Return, word for word, the line containing "(∀ now, _held" and every line after it through the last line of the records below.

## Information
====
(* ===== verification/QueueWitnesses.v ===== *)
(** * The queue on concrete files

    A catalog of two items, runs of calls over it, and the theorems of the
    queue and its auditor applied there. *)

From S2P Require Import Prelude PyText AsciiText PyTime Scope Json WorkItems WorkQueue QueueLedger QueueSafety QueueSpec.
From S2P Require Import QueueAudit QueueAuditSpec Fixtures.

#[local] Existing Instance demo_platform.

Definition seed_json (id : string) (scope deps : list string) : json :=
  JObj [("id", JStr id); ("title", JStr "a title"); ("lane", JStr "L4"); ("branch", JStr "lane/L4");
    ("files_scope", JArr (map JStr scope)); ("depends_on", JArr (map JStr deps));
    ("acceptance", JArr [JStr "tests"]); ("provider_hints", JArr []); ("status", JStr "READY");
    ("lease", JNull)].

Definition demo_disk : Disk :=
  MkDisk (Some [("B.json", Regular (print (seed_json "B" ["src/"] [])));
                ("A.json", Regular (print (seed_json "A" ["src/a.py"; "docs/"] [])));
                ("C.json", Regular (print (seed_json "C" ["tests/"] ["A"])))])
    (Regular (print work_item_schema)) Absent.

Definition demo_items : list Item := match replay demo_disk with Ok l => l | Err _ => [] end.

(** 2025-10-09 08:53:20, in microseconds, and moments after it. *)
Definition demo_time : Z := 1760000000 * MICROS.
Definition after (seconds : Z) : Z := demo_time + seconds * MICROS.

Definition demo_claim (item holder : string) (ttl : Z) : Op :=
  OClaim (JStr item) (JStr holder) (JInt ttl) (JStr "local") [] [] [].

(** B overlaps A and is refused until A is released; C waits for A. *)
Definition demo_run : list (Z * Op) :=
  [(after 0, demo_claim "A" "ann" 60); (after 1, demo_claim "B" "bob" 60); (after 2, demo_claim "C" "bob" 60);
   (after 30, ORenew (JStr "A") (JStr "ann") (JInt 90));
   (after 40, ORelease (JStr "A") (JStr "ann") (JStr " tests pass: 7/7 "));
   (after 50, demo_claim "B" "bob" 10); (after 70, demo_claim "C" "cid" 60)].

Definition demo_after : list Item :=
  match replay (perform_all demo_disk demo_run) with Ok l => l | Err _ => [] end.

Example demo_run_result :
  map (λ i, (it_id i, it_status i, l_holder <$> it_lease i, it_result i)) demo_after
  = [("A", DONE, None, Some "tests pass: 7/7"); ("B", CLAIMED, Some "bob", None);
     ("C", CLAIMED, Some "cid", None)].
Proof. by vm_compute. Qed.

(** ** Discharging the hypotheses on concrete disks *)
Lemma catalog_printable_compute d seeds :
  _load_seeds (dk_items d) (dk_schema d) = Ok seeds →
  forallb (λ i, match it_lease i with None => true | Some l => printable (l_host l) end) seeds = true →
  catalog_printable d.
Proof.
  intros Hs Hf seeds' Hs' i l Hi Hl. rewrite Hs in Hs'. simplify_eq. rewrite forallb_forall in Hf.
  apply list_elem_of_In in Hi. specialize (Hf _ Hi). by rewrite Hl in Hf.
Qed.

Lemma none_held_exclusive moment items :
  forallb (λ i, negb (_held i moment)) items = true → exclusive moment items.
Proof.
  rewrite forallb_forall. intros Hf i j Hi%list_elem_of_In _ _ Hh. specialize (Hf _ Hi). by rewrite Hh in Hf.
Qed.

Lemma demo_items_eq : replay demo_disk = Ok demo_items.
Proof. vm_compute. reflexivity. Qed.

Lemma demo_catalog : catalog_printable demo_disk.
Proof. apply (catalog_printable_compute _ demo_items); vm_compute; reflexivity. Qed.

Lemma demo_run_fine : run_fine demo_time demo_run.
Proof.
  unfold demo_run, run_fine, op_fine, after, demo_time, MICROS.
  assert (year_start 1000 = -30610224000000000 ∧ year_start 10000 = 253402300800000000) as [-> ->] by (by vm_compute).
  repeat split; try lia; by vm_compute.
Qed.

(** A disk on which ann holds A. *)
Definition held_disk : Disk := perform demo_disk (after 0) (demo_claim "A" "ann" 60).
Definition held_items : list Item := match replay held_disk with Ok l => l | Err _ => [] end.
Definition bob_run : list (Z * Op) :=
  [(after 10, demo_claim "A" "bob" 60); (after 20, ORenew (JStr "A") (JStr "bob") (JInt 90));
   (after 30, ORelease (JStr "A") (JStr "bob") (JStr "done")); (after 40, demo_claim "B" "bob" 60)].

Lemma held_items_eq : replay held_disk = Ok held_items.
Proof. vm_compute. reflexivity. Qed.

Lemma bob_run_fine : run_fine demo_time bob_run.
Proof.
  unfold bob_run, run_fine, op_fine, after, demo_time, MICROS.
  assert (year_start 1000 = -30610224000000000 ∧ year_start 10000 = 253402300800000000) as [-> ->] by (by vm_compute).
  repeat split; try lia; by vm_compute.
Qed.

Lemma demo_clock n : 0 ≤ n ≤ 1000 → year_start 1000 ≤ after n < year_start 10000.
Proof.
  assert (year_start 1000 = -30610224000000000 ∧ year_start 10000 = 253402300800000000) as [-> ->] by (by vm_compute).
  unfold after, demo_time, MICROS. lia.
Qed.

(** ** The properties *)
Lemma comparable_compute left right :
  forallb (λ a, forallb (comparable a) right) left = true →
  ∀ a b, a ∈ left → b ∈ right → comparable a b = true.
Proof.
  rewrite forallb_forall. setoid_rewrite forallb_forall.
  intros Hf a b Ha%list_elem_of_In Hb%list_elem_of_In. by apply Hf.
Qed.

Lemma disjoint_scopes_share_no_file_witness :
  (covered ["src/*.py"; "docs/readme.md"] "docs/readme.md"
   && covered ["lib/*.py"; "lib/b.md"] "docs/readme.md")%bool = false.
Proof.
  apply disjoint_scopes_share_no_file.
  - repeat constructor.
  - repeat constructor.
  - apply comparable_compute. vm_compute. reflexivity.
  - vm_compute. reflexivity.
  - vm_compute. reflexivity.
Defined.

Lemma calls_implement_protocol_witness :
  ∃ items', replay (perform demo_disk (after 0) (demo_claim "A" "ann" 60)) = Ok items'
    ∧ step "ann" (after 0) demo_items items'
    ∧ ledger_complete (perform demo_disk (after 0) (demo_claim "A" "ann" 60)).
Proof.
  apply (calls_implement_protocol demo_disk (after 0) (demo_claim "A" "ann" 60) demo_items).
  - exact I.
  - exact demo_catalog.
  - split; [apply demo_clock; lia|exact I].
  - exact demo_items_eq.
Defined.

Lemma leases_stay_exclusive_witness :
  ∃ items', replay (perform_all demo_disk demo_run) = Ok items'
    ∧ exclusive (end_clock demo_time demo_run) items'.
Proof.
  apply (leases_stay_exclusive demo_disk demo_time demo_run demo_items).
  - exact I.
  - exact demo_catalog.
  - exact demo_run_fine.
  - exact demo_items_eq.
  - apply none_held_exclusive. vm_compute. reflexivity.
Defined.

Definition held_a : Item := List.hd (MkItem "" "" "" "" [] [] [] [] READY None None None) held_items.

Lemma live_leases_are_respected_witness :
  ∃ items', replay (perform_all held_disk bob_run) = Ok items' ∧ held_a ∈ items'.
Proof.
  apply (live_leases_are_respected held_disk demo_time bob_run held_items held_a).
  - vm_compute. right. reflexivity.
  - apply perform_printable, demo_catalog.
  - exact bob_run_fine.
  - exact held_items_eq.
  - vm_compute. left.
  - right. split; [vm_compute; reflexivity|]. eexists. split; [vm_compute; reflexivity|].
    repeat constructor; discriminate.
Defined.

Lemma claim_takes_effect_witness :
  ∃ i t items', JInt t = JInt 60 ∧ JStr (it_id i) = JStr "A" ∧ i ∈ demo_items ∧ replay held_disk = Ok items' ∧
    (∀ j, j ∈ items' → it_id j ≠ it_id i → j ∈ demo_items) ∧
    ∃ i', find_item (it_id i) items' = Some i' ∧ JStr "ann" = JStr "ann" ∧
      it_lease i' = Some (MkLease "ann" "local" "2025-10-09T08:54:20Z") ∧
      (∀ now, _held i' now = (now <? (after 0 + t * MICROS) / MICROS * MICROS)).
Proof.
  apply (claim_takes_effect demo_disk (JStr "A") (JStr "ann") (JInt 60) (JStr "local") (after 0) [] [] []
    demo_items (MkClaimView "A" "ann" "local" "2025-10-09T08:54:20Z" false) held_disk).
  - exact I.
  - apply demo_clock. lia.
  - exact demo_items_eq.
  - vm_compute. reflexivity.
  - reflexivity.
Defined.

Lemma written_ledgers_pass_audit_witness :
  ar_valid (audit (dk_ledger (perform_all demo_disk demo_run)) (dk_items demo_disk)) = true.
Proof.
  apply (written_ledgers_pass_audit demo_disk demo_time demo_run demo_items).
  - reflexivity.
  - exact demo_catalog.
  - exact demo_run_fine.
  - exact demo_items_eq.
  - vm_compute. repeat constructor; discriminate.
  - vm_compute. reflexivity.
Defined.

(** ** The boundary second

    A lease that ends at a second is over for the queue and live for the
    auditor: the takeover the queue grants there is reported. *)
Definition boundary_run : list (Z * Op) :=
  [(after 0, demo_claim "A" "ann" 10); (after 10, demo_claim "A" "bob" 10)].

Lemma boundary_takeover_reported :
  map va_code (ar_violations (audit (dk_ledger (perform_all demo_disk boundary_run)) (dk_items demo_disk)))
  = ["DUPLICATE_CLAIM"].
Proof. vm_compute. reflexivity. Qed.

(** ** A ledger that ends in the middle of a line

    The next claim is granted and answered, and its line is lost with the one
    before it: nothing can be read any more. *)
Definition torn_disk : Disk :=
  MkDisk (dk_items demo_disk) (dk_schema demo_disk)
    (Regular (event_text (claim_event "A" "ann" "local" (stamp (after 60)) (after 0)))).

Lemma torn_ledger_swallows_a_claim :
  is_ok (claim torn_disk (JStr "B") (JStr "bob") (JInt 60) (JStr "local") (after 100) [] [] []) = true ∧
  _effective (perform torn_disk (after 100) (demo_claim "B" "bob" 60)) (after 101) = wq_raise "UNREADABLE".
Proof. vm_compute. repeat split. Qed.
====
## Reply
      (∀ now, _held i' now = (now <? (after 0 + t * MICROS) / MICROS * MICROS)).
Proof.
  apply (claim_takes_effect demo_disk (JStr "A") (JStr "ann") (JInt 60) (JStr "local") (after 0) [] [] []
    demo_items (MkClaimView "A" "ann" "local" "2025-10-09T08:54:20Z" false) held_disk).
  - exact I.
  - apply demo_clock. lia.
  - exact demo_items_eq.
  - vm_compute. reflexivity.
  - reflexivity.
Defined.

Lemma written_ledgers_pass_audit_witness :
  ar_valid (audit (dk_ledger (perform_all demo_disk demo_run)) (dk_items demo_disk)) = true.
Proof.
  apply (written_ledgers_pass_audit demo_disk demo_time demo_run demo_items).
  - reflexivity.
  - exact demo_catalog.
  - exact demo_run_fine.
  - exact demo_items_eq.
  - vm_compute. repeat constructor; discriminate.
  - vm_compute. reflexivity.
Defined.

(** ** The boundary second

    A lease that ends at a second is over for the queue and live for the
    auditor: the takeover the queue grants there is reported. *)
Definition boundary_run : list (Z * Op) :=
  [(after 0, demo_claim "A" "ann" 10); (after 10, demo_claim "A" "bob" 10)].

Lemma boundary_takeover_reported :
  map va_code (ar_violations (audit (dk_ledger (perform_all demo_disk boundary_run)) (dk_items demo_disk)))
  = ["DUPLICATE_CLAIM"].
Proof. vm_compute. reflexivity. Qed.

(** ** A ledger that ends in the middle of a line

    The next claim is granted and answered, and its line is lost with the one
    before it: nothing can be read any more. *)
Definition torn_disk : Disk :=
  MkDisk (dk_items demo_disk) (dk_schema demo_disk)
    (Regular (event_text (claim_event "A" "ann" "local" (stamp (after 60)) (after 0)))).

Lemma torn_ledger_swallows_a_claim :
  is_ok (claim torn_disk (JStr "B") (JStr "bob") (JInt 60) (JStr "local") (after 100) [] [] []) = true ∧
  _effective (perform torn_disk (after 100) (demo_claim "B" "bob" 60)) (after 101) = wq_raise "UNREADABLE".
Proof. vm_compute. repeat split. Qed.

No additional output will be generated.